Do you make tomato bouillon / tomato powder with your skins? Or do you just can your tomatoes w/ skins?

P.S. Sorry, forgot to take a pic of the powder as it took hours and hours to dehydrate it!


  • judsoncarroll4
    judsoncarroll4 Posts: 5,282 admin
    edited September 2020

    That is a very good idea!

  • RustBeltCowgirl
    RustBeltCowgirl Posts: 1,403 ✭✭✭✭✭

    Never thought of that. Just anoather reason that I need to invest in a "good" dehydrator.

  • sudborough
    sudborough Posts: 36 ✭✭✭

    Thanks for sharing! After you dry out the peels how do you store it & what's the shelf life??

  • Tiffany-LifeOfJoie
    Tiffany-LifeOfJoie Posts: 15 ✭✭✭

    @Ruth Ann Reyes Yes, I make raw tomato powder! I use the whole tomato, skins and all. This year I used these amazing local Roma tomatoes, blended them up and poured the "soup" out onto dehydrator trays with teflex sheets. I spread the puree around as if making fruit leather so it would dry evenly, then dried at 115º for 6 hours or so. Once crispy I would crumble them up and put them back into the blender to create the powder. Some I left as crispy pieces to use on top of salads for some texture and pop of flavor.

  • Tiffany-LifeOfJoie
    Tiffany-LifeOfJoie Posts: 15 ✭✭✭

    @sudborough For me, I make sun-dried tomato halves and tomato powder in the dehydrator and store them in the pantry in lidded containers to keep the air out. They both kinda last "forever". As long as you got all of the moisture out of them! Then pack the jar so there's not much space for air, close it up and you're good to go. I've had some on the shelf for a few years just fine. I've never had any go bad before I could use them.

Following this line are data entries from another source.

(* ===== verification/FsInode.v ===== *)
(** * Inodes

    The on-disk inode as bytes, [iupdate] and [ilock], and the inode table of
    [iget], [idup] and [iput]. *)
From stdpp Require Import base gmap strings numbers option list.
From S2P Require Import Prelude Layout Machine Memory Kernel Demo FsState Block Sleeplock.
From S2P Require Import Bio BioLogic Log LogCrash LogOps Fs FsLogic FsAlloc.
Open Scope Z_scope.

(** ** The on-disk inode *)

Definition short (z : Z) : Prop := - 2 ^ 15 <= z < 2 ^ 15.

(** The disk fields of an inode are in the range of their C types. *)
Record inode_ok (ip : inode) : Prop := {
  io_type : short (i_type ip);
  io_major : short (i_major ip);
  io_minor : short (i_minor ip);
  io_nlink : short (i_nlink ip);
  io_size : 0 <= i_size ip < 2 ^ 32;
  io_len : length (i_addrs ip) = Z.to_nat (NDIRECT + 1);
  io_addrs : forall a, a ∈ i_addrs ip -> 0 <= a < 2 ^ 32
}.

(** The fields that live on disk. *)
Definition disk_fields (ip : inode) : Z * Z * Z * Z * Z * list Z :=
  (i_type ip, i_major ip, i_minor ip, i_nlink ip, i_size ip, i_addrs ip).

Lemma disk_fields_valid x ip : disk_fields (seti_valid x ip) = disk_fields ip.
Proof. done. Qed.

Lemma i16_mod z : short z -> i16 (z mod 65536) = z.
Proof.
  intros Hz. unfold i16, short in *. change (2 ^ 15) with 32768 in *. change (2 ^ 16) with 65536.
  rewrite Zplus_mod_idemp_l, Z.mod_small by lia. lia.
Qed.

Lemma length_put_addrs v o l : length (put_addrs v o l) = length v.
Proof. revert v o. induction l as [|x l IH]; intros v o; simpl; [done|]. by rewrite IH, length_bst. Qed.

Lemma put_addrs_disj k v o l off :
  0 <= off -> off + Z.of_nat k <= Z.of_nat (length v) ->
  off + Z.of_nat k <= o \/ o + 4 * Z.of_nat (length l) <= off ->
  bld k (put_addrs v o l) off = bld k v off.
Proof.
  revert v o. induction l as [|x l IH]; intros v o H0 H1 H2; simpl; [done|]. cbn [length] in H2.
  rewrite IH by (rewrite ?length_bst; lia). apply bld_bst_disj; lia.
Qed.

Lemma put_addrs_get v o l j x :
  0 <= o -> l !! j = Some x -> o + 4 * Z.of_nat (length l) <= Z.of_nat (length v) ->
  0 <= x < 2 ^ 32 -> bld32 (put_addrs v o l) (o + 4 * Z.of_nat j) = x.
Proof.
  revert v o j. induction l as [|y l IH]; intros v o j Ho Hj Hl Hx; [done|].
  cbn [length] in Hl. destruct j as [|j]; simpl in Hj; simplify_eq; simpl put_addrs.
  - rewrite put_addrs_disj by (rewrite ?length_bst; lia).
    replace (o + 4 * Z.of_nat 0) with o by lia. apply bld32_bst32; lia.
  - replace (o + 4 * Z.of_nat (S j)) with (o + 4 + 4 * Z.of_nat j) by lia.
    apply IH; try done; rewrite ?length_bst; lia.
Qed.

Lemma length_put_dinode v o ip : length (put_dinode v o ip) = length v.
Proof. unfold put_dinode. by rewrite length_put_addrs, !length_bst. Qed.

(** Writing an inode and reading it back gives its fields. *)
Lemma get_put_dinode v o ip ip' :
  inode_ok ip -> 0 <= o -> o + 64 <= Z.of_nat (length v) ->
  disk_fields (get_dinode (put_dinode v o ip) o ip') = disk_fields ip.
Proof.
  intros [H1 H2 H3 H4 H5 H6 H7] Ho Hl. change (Z.to_nat (NDIRECT + 1)) with 13%nat in H6.
  unfold disk_fields, get_dinode, dip_type, dip_major, dip_minor, dip_nlink, dip_size, put_dinode.
  cbn [i_type i_major i_minor i_nlink i_size i_addrs seti_addrs seti_size seti_nlink seti_minor
       seti_major seti_type].
  repeat first [rewrite put_addrs_disj by (rewrite ?length_bst; lia)
               |rewrite bld_bst by (rewrite ?length_bst; lia)
               |rewrite bld_bst_disj by (rewrite ?length_bst; lia)].
  change (256 ^ Z.of_nat 2) with 65536. change (256 ^ Z.of_nat 4) with (2 ^ 32).
  rewrite !i16_mod, Z.mod_small by done. f_equal.
  apply list_eq. intros i. unfold dip_addrs. rewrite list_lookup_fmap.
  change (NDIRECT + 1) with 13. destruct (i_addrs ip !! i) as [a|] eqn:Ha.
  - pose proof (lookup_lt_Some _ _ _ Ha). rewrite lookup_seqZ_lt by lia. simpl. f_equal.
    rewrite Z.add_0_l. apply put_addrs_get; [lia|done|rewrite !length_bst; lia|].
    apply H7. by eapply list_elem_of_lookup_2.
  - apply lookup_ge_None in Ha. by rewrite lookup_seqZ_ge by lia.
Qed.

(** The other inodes of the block keep theirs. *)
Lemma get_put_dinode_other v o o' ip ip' :
  length (i_addrs ip) = Z.to_nat (NDIRECT + 1) ->
  0 <= o' -> o' + 64 <= Z.of_nat (length v) -> o + 64 <= o' \/ o' + 64 <= o ->
  disk_fields (get_dinode (put_dinode v o ip) o' ip') = disk_fields (get_dinode v o' ip').
Proof.
  intros H6 Ho Hl Hd. change (Z.to_nat (NDIRECT + 1)) with 13%nat in H6.
  unfold disk_fields, get_dinode, dip_type, dip_major, dip_minor, dip_nlink, dip_size, put_dinode.
  cbn [i_type i_major i_minor i_nlink i_size i_addrs seti_addrs seti_size seti_nlink seti_minor
       seti_major seti_type].
  repeat first [rewrite put_addrs_disj by (rewrite ?length_bst; lia)
               |rewrite bld_bst_disj by (rewrite ?length_bst; lia)].
  f_equal. unfold dip_addrs. apply list_fmap_ext. intros i k Hk.
  apply lookup_seqZ in Hk as [-> Hk]. change (NDIRECT + 1) with 13 in Hk.
  repeat first [rewrite put_addrs_disj by (rewrite ?length_bst; lia)
               |rewrite bld_bst_disj by (rewrite ?length_bst; lia)].
  done.
Qed.

(** ** The inode table inside a transaction *)

#[export] Instance inodesleep_lens i : SleepLens (inodesleepL i) (fun s => is_Some (inodes s !! i)).
Proof.
  split; try done; intros; simpl.
  - unfold inodes, set_inodes in *; simpl. rewrite list_lookup_alter, decide_True by done.
    by apply fmap_is_Some.
  - unfold inodes, set_inodes in *; simpl. rewrite list_lookup_alter, decide_True by done.
    destruct H as [y Hy]. by rewrite Hy.
  - destruct H as [y Hy]. rewrite Hy. simpl.
    assert (alter (seti_lock (i_lock y)) i (inodes s) = inodes s) as ->.
    { apply list_eq. intros k. rewrite list_lookup_alter. case_decide; [|done]. subst.
      rewrite Hy. by destruct y. }
    by destruct s as [? ? ? ? ? ? [] ? ? ? ? ? ?].
  - unfold set_inodes, inodes; simpl. by rewrite list_alter_alter_eq.
Qed.

Lemma tstate_inodes x s0 ac d l hs s :
  tstate s0 ac d l hs s -> tstate (set_inodes x s0) ac d l hs (set_inodes x s).
Proof.
  intros [[order [B1 B2 B3]] (w & d' & bs & g & ->) HD HH [T1 T2 T3 T4 T5 T6 T7]]. split; try done.
  - exists order. by split.
  - by exists w, d', bs, g.
Qed.

Section inode.
Context `{im : Image} `{W : World} `{WO : !WorldOk W}.

Lemma ts_inodes s0 ac d l hs s : tstate s0 ac d l hs s -> inodes s = inodes s0.
Proof.
  intros T. destruct (keepsl_fields _ _ (ts_keeps _ _ _ _ _ _ T)) as (_ & _ & _ & H & _).
  unfold inodes. by rewrite H.
Qed.

Lemma ts_hart s0 ac d l hs s : tstate s0 ac d l hs s -> hart_quiet (f_hart s).
Proof. intros [[order B] _ _ _ _]. apply B. Qed.

(** The inode of entry [i] is [ip]. *)
Definition entry (s : fstate) (i : nat) (ip : inode) : Prop := inodes s !! i = Some ip.
Definition put_entry (i : nat) (ip : inode) (s : fstate) : fstate :=
  set_inodes (<[i := ip]> (inodes s)) s.

Lemma entry_put s i ip ip' : entry s i ip -> entry (put_entry i ip' s) i ip'.
Proof. intros H. apply list_lookup_insert_eq. by eapply lookup_lt_Some. Qed.

Lemma put_entry_put i x y s : put_entry i x (put_entry i y s) = put_entry i x s.
Proof. unfold put_entry, set_inodes, inodes. simpl. by rewrite list_insert_insert_eq. Qed.

Lemma put_entry_id s i ip : entry s i ip -> put_entry i ip s = s.
Proof.
  intros H. unfold put_entry, entry in *. rewrite list_insert_id by done.
  by destruct s as [? ? ? ? ? ? [] ? ? ? ? ? ?].
Qed.

Lemma alter_entry s i ip (f : inode -> inode) :
  inodes s !! i = Some ip -> set_inodes (alter f i (inodes s)) s = put_entry i (f ip) s.
Proof.
  intros H. unfold put_entry. f_equal. apply list_eq. intros k.
  rewrite list_lookup_alter, list_lookup_insert.
  pose proof (lookup_lt_Some _ _ _ H). destruct (decide (i = k)) as [->|Hn].
  - rewrite decide_True by done. by rewrite H.
  - rewrite decide_False by naive_solver. done.
Qed.

Lemma ts_geti s0 ac d l hs s i ip (Q : inode -> fstate -> Prop) :
  tstate s0 ac d l hs s -> entry s0 i ip -> Q ip s -> wp (geti i) Q s.
Proof. intros T Hi HQ. unfold wp, geti. rewrite (ts_inodes _ _ _ _ _ _ T). by rewrite Hi. Qed.

Lemma ts_put_entry s0 ac d l hs s i ip :
  tstate s0 ac d l hs s -> tstate (put_entry i ip s0) ac d l hs (put_entry i ip s).
Proof.
  intros T. unfold put_entry. rewrite (ts_inodes _ _ _ _ _ _ T). by apply tstate_inodes.
Qed.

Lemma ts_updi s0 ac d l hs s i ip f Q :
  tstate s0 ac d l hs s -> entry s0 i ip ->
  (forall s', tstate (put_entry i (f ip) s0) ac d l hs s' -> Q tt s') -> wp (updi i f) Q s.
Proof.
  intros T Hi HQ. unfold updi. apply wp_bind. eapply ts_geti; [exact T|done|].
  apply wp_modify, HQ. rewrite (alter_entry s i ip).
  - by apply ts_put_entry.
  - by rewrite (ts_inodes _ _ _ _ _ _ T).
Qed.

Lemma ts_isleep s0 ac d l hs s i ip Q :
  tstate s0 ac d l hs s -> entry s0 i ip -> sleep_free (i_lock ip) ->
  (forall s', tstate (put_entry i (seti_lock (take_sleep (fp_pid (f_proc s0)) (i_lock ip)) ip) s0)
     ac d l hs s' -> Q tt s') ->
  wp (acquiresleep (inodesleepL i) (WInode i)) Q s.
Proof.
  intros T Hi Hf HQ. pose proof (ts_inodes _ _ _ _ _ _ T) as He. unfold entry in Hi.
  rewrite <- He in Hi. assert (Hg : lget (inodesleepL i) s = i_lock ip) by (simpl; by rewrite Hi).
  unfold wp.
  rewrite (acquiresleep_eq _ (fun s => is_Some (inodes s !! i))); [|by eexists|by eapply ts_hart|by rewrite Hg].
  apply HQ. rewrite Hg, (ts_pid _ _ _ _ _ _ T). cbn [lset inodesleepL].
  rewrite (alter_entry s i ip) by done. by apply ts_put_entry.
Qed.

(** The block of an inode, and where it is in it. *)
Definition iblk (s0 : fstate) (ip : inode) : Z := IBLOCK (i_inum ip) (f_sb s0).

Lemma iupdate_spec s0 ac d l hs s i ip Q :
  let ib := iblk s0 ip in
  tstate s0 ac d l hs s -> entry s0 i ip -> i_dev ip = ROOTDEV ->
  can_read ac ib -> not_held hs ib -> 0 <= ib < 2 ^ 31 -> log_room s0 l ->
  (forall s', tstate s0 (put_blk l ib (put_dinode (content d ac ib) (dip_off (i_inum ip)) ip) ac) d
     (logged_add ib l) hs s' -> Q tt s') ->
  wp (iupdate i) Q s.
Proof.
  intros ib T Hi Hdev Hcan Hh Hib Hroom HQ. destruct (ts_refs _ _ _ _ _ _ ib T) as [R1 R2].
  unfold iupdate. apply wp_bind. eapply ts_geti; [exact T|done|].
  apply wp_bind, wp_gets. rewrite Hdev, (ts_sb _ _ _ _ _ _ T). fold (iblk s0 ip). fold ib.
  apply wp_bind. eapply ts_bread; [exact T|done|]. intros bp s1 T1.
  apply wp_bind. eapply ts_getb; [exact T1|apply list_elem_of_here|apply lookup_insert_eq|].
  intros x Hx _. rewrite Hx. cbn [ab_data].
  eapply ts_put; [exact T1|done|done|done|]. intros s2 T2. by eapply ts_put_brelse.
Qed.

    Same would apply to the skins, as long as they are crispy and kept in air tight containers they'll store for a really long time.

  • vickeym
    vickeym Posts: 1,938 ✭✭✭✭✭

    I am making spaghetti sauce from my garden harvest. But have found a simple way to get multiple uses from the same tomatoes. Since not all my tomatoes were ripe at the same time. I put them in freezer bags as they ripened and threw in the freezer. Once they were all ready I brought them out to thaw. Freezing breaks down the cell walls and releases much of the water content in them so I strained all that out and saved it. There was an amazing amount.

    Then I ran the thawed tomatoes through my Victorio brand food strainer sauce maker. Which separated out the skins and seeds. I saved the seed/skin portion to dry and turn into powder.

    The remaining puree was quite thick already which makes cooking it down for the sauce much faster, thereby saving time and fuel for my gas stove.

    Total win. The tomato water makes a tasty, refreshing drink or is great for a soup base or cooking rice and other things you want to add the tomato flavor to.

  • Thomas
    Thomas Posts: 81 ✭✭✭

    Funny, I dehydrate all the time and I never thought of this. What a meal savor this would be. We cook a lot, and there are times where it is just not tomato-e enough.

    I have got to try this.

  • Elizabeth Voss
    Elizabeth Voss Posts: 57 ✭✭✭

    thank you @Ruth Ann Reyes - what a fabulout idea! Would have never guess this was even a thing. Pictures make it so much easier to undrestand, too, thanks again!

  • Ruth Ann Reyes
    Ruth Ann Reyes Posts: 538 admin

    @sudborough I'm unsure of the shelf life...but, I put them in mason jars and use my food saver to suck the air out.

  • John
    John Posts: 163 ✭✭✭

    Fabulous!!!!!!!! Going to try this for sure!!!!!!!!!!!!